School’s in session!

School is back in so inevitably it’s time to have “the talk”.  Ya know, the one we dread every year…the talk about LICE!  September is Lice Prevention Month but these days, with school starting in August, it’s best to have the conversation early!

Lice, tiny little wingless insects that make their home in human hair, spreads rapidly!  On the bright side, although creepy, they do not spread disease and are by most accounts not a danger to our health.  However, they are annoying and highly contagious.  They can cause itchiness, redness, and even slight inflammation.

What to Look For:

  • Nits.  Luckily, lice can be seen by thoroughly examining your child’s scalp.  Lice lay eggs (nits) that look like tiny dots that are yellow, tan, or brown in color.  They are laid on the scalp and can’t be removed by brushing or shaking the hair.  Nits take 1-2 weeks to hatch.
  • Adult lice.  Adult lice are a grayish color and about the size of a poppy seed.  It is more common to see nits than adult lice.
  • Scratching.  Scratching may not always occur right away.  A reaction is caused by the saliva of the lice after they bite which then can cause itching and scratching.
  • Rash or Redness.  A rash or redness can occur from irritation.  If excessive scratching occurs it can lead to a bacterial infection.

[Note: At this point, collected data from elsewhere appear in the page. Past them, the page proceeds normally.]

Lemma process_settlements body data_type w :
  ∃ seg, log (_process_data_message body data_type w).1 = log w ++ seg ∧
    (settlements seg ≤ 1)%nat ∧
    ((_process_data_message body data_type w).2 = Ok () → shutdown_requested (ld w) = false →
       settlements seg = 1%nat ∨ existsb deferred seg = true).
Proof.
  destruct (shutdown_requested (ld w)) eqn:Hrun.
  { exists []. unfold _process_data_message, mbnd, gets. rewrite Hrun, app_nil_r. split_and!; [done|cbn; lia|done]. }
  rewrite process_unfold by done. destruct (guarded_emits body data_type w) as (seg & Hlog & Hone & Hnone & Hsome).
  destruct (try_except (handle body data_type) _ w) as [w1 [[[id data]|]|e]]; simpl in *.
  - destruct (deliver_emits data_type id data w1) as (s2 & Hlog2 & _ & Hs2). exists (seg ++ s2).
    destruct (deliver data_type id data w1) as [w2 r]. simpl in *.
    rewrite Hlog2, Hlog, (assoc_L (++)), settlements_app, existsb_app, (Hsome (id, data) eq_refl).
    destruct Hs2 as [[-> Hr]|[s [-> ->]]]; split_and!; cbn; try done; [lia|by intros -> |lia|].
    right. apply orb_true_r.
  - exists seg. split_and!; [done..|]. intros _ _. by apply Hnone.
  - exists seg. by split_and!.
Qed.

(** Every delivery is settled at most once by the handler, whatever its body and
    whatever raises; and a handler that returns, unless the service is stopping, has settled
    the delivery exactly once or left it to the batch processor, to the shared delivery
    runner, or (consumers not confirmed cancelled) to the broker. *)
Theorem delivery_settled_once body data_type w :
  ∃ seg, log (_process_data_message body data_type w).1 = log w ++ seg ∧
    (settlements seg ≤ 1)%nat ∧
    ((_process_data_message body data_type w).2 = Ok () → shutdown_requested (ld w) = false →
       settlements seg = 1%nat ∨ existsb deferred seg = true).
Proof. apply process_settlements. Qed.

(** A body no retry can deliver: it does not parse, is not an object, or is a record without
    an id. *)
Definition malformed (body : result json) : bool :=
  match body with
  | Raise e => is_exception e
  | Ok (JObj data) =>
      negb (json_is (jget "type" data) "file_complete") && negb (json_is (jget "type" data) "extraction_complete") &&
      negb (truthy (jget "id" data))
  | Ok _ => true
  end.

Definition rejects (x : effect) : bool := match x with Nacked false _ => true | _ => false end.

Lemma malformed_handle body data_type w :
  malformed body = true →
  (∃ e, handle body data_type w = (w, Raise e) ∧ is_exception e = true) ∨
  handle body data_type w = (let* _ := nack false in ret None) (rearm data_type w).
Proof.
  unfold malformed, handle, mbnd, lift. destruct body as [[| | | | | |data]|e]; simpl; eauto.
  destruct (json_is (jget "type" data) "file_complete"), (json_is (jget "type" data) "extraction_complete"),
    (truthy (jget "id" data)); try done. by right.
Qed.

(** C28 A malformed delivery is rejected without requeueing (so it is dead-lettered, not
    redelivered), and nothing else is asked of the database or the batch processor: no write,
    no flush, no acknowledgement, and no message is counted. *)
Theorem malformed_rejected body data_type w w' r :
  _process_data_message body data_type w = (w', r) → malformed body = true → shutdown_requested (ld w) = false →
  ∃ seg, log w' = log w ++ seg ∧ seg ≠ [] ∧ forallb rejects seg = true ∧ message_counts w' = message_counts w.
Proof.
  intros Hp Hbad Hrun. rewrite process_unfold in Hp by done. revert Hp. unfold try_except.
  destruct (malformed_handle body data_type w Hbad) as [(e & -> & ->)| ->]; unfold mbnd.
  - destruct (nack_emits false w) as (seg & Hlog & -> & _ & Hc).
    destruct (nack false w) as [w2 [[]|e2]]; simpl in *; intros [= <- <-]; eexists; by split_and!.
  - destruct (nack_emits false (rearm data_type w)) as (s1 & Hlog1 & -> & _ & Hc1).
    destruct (nack false (rearm data_type w)) as [w2 [[]|e2]]; simpl in *.
    + intros [= <- <-]. eexists. by split_and!.
    + destruct (is_exception e2); [|intros [= <- <-]; eexists; by split_and!].
      destruct (nack_emits false w2) as (s2 & Hlog2 & -> & _ & Hc2).
      rewrite Hlog1, <-app_assoc in Hlog2.
      destruct (nack false w2) as [w3 [[]|e3]]; simpl in *; intros [= <- <-];
        (eexists; split_and!; [exact Hlog2|done|done|congruence]).
Qed.
End handler.

(** The writer budget exists exactly for a positive pool that leaves a writer after the
    three connections the durable refresh reserves, and is then what is left of the pool. *)
Theorem writer_admission_capacity_exact pool durable n :
  writer_admission_capacity pool durable = Ok n ↔
  ∃ p b, pool = JInt p ∧ durable = JBool b ∧ n = p - (if b then 3 else 0) ∧ 1 <= n.
Proof.
  unfold writer_admission_capacity, _DURABLE_REFRESH_RESERVED_CONNECTIONS. split.
  - destruct pool as [| |p| | | |]; try done. destruct (p <=? 0); [done|]. destruct durable as [|b| | | | |]; try done.
    destruct (_ <=? 0) eqn:E; intros [= <-]. exists p, b. split_and!; [done|done|done|lia].
  - intros (p & b & -> & -> & -> & Hn).
    assert (p <=? 0 = false) as -> by (destruct b; lia). by assert (p - (if b then 3 else 0) <=? 0 = false) as -> by lia.
Qed.

(** ** Concrete runs *)

(** An environment without state whose every operation succeeds; the dead-letter queue is
    empty and the signal completes the extraction. *)
Definition full_latch : ExtractionLatch :=
  {| el_version := "20240101"; el_signals := list_to_set DATA_TYPES; already_signalled := false;
     already_refreshed := false; superseded := false |}.
Definition full_signal : DurableSignal :=
  {| d_version := "20240101"; d_generation := Some 1; d_signals := list_to_set DATA_TYPES; d_scheduled := true;
     d_superseded := false; d_already_refreshed := false |}.

#[export] Instance calm : Backend () := {|
  msg_ack e := (e, Ok ());
  msg_nack _ e := (e, Ok ());
  bp_flush_queue _ e := (e, Ok true);
  bp_add_message _ _ e := (e, Ok true);
  bp_had_dlq_nacks _ _ := false;
  bp_reset_dlq_nacks _ e := e;
  passive_count _ e := (e, Ok 0);
  db_purge_was_vetoed _ _ e := (e, Ok false);
  db_record_purge_veto _ _ e := (e, Ok ());
  db_consecutive_purge_vetoes _ e := (e, Ok 0);
  db_purge_stale_rows _ _ _ e := (e, Ok ());
  db_record_durable_signal _ _ e := (e, Ok full_signal);
  db_record_extraction_signal _ _ e := (e, Ok full_latch);
  db_refresh_derived_relations _ e := (e, Ok ());
  db_persist_record _ _ _ e := (e, Ok "processed");
  pause_cancel _ _ := true;
  pause_closing _ := all_close;
  run_delivery persist e :=
    let '(e, r) := persist e in
    (e, Ok (match r with Ok res => res | Raise _ => {| r_settlement := REQUEUE; r_outcome := ""; r_error_type := None |} end));
|}.

Definition batched_settings : settings :=
  {| batch_mode := true; has_batch_processor := true; has_pool := true; has_latch := true; has_admission := true;
     cancel_delay := 300 |}.

Definition inline_loader : loader :=
  set_gt {| durable_active := false; ready := false; paused := false; recovery_signals := ∅; resume_types := ∅ |}
    mid_recovery.

Definition calm_world (l : loader) : world :=
  {| ld := l; env := (); log := []; last_refused := None; message_counts := {["artists" := 0]} |}.

Definition terminal_body : dict :=
  [("type", JStr "extraction_complete"); ("version", JStr "20240101"); ("started_at", JStr "2024-01-01T00:00:00Z");
   ("record_counts", JObj [("artists", JInt 3)])].

Definition calm_run (l : loader) (body : result json) : world * result () :=
  _process_data_message "discogsography" (λ _, "") (λ _ d, Ok d) batched_settings body "artists" (calm_world l).


Lemma purge_needs_clear_dead_letters_witness :
  clear_to_purge "discogsography" (λ _, "") batched_settings "artists" terminal_body inline_loader ().
Proof.
  assert (log (calm_run inline_loader (Ok (JObj terminal_body))).1 =
    [Flushed true; Purged true; SignalRecorded true; DerivedRefreshed true; Acked true]) as Hlog by (vm_compute; reflexivity).
  destruct (purge_needs_clear_dead_letters "discogsography" (λ _, "") (λ _ d, Ok d) batched_settings "artists" terminal_body
    (calm_world inline_loader) (calm_run inline_loader (Ok (JObj terminal_body))).1
    (calm_run inline_loader (Ok (JObj terminal_body))).2 (surjective_pairing _) eq_refl eq_refl) as (seg & Hseg & Hclear).
  rewrite Hlog in Hseg. simpl in Hseg. subst seg. apply (Hclear true). set_solver.
Defined.

Lemma malformed_rejected_witness :
  forallb rejects (log (calm_run inline_loader (Ok (JObj [("id", JStr "")]))).1) = true ∧
  log (calm_run inline_loader (Ok (JObj [("id", JStr "")]))).1 ≠ [].
Proof.
  destruct (malformed_rejected "discogsography" (λ _, "") (λ _ d, Ok d) batched_settings (Ok (JObj [("id", JStr "")])) "artists"
    (calm_world inline_loader) (calm_run inline_loader (Ok (JObj [("id", JStr "")]))).1
    (calm_run inline_loader (Ok (JObj [("id", JStr "")]))).2 (surjective_pairing _) eq_refl eq_refl)
    as (seg & Hseg & Hne & Hall & _).
  rewrite Hseg. simpl. done.
Defined.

What to Do If You See Lice:

  • Alert your child’s school.  By letting your child’s school know they can inform other parents to check their children which will aid in stopping the spread of lice as quickly as possible.
  • Treat.  Use an over the counter shampoo, cream rinse, or lotion that is developed to kill lice.  Make sure to follow the directions.
  • Call your Doctor.  If OTC treatments aren’t working, contact your child’s doctor so they can recommend other options, even prescription medications.

Note: If your child is 2 years old or younger, contact your child’s Doctor before using any medicated lice treatments.

  • Remove by hand.  Another option is to remove the lice and nits by hand.  Using a fine-tooth comb, comb through your child’s wet, conditioned hair.  You should do this every day for 2 weeks after the last live lice is seen.
  • Wash and dry clothing.  Make sure to wash and dry clothing, sheets, hats,  and even backpacks that your child may have used while infected.  Use the hot cycle for washing and drying.
  • Replace combs/brushes.  Throw away any combs and brushes that may have been used while your child was infected with lice.  It is also recommended that you soak any hair accessories such as barrettes, hair ties, etc in rubbing alcohol or medicated shampoo.
  • Treat household.  Since lice is easily transferred to others make sure to inspect all family members.

Prevention:

  • Avoid sharing head items.  Examples: brushes, combs, hair accessories, helmets, hats, etc.
  • Check regularly.  Check head’s on a regular basis for nits and lice and treat at the first sign.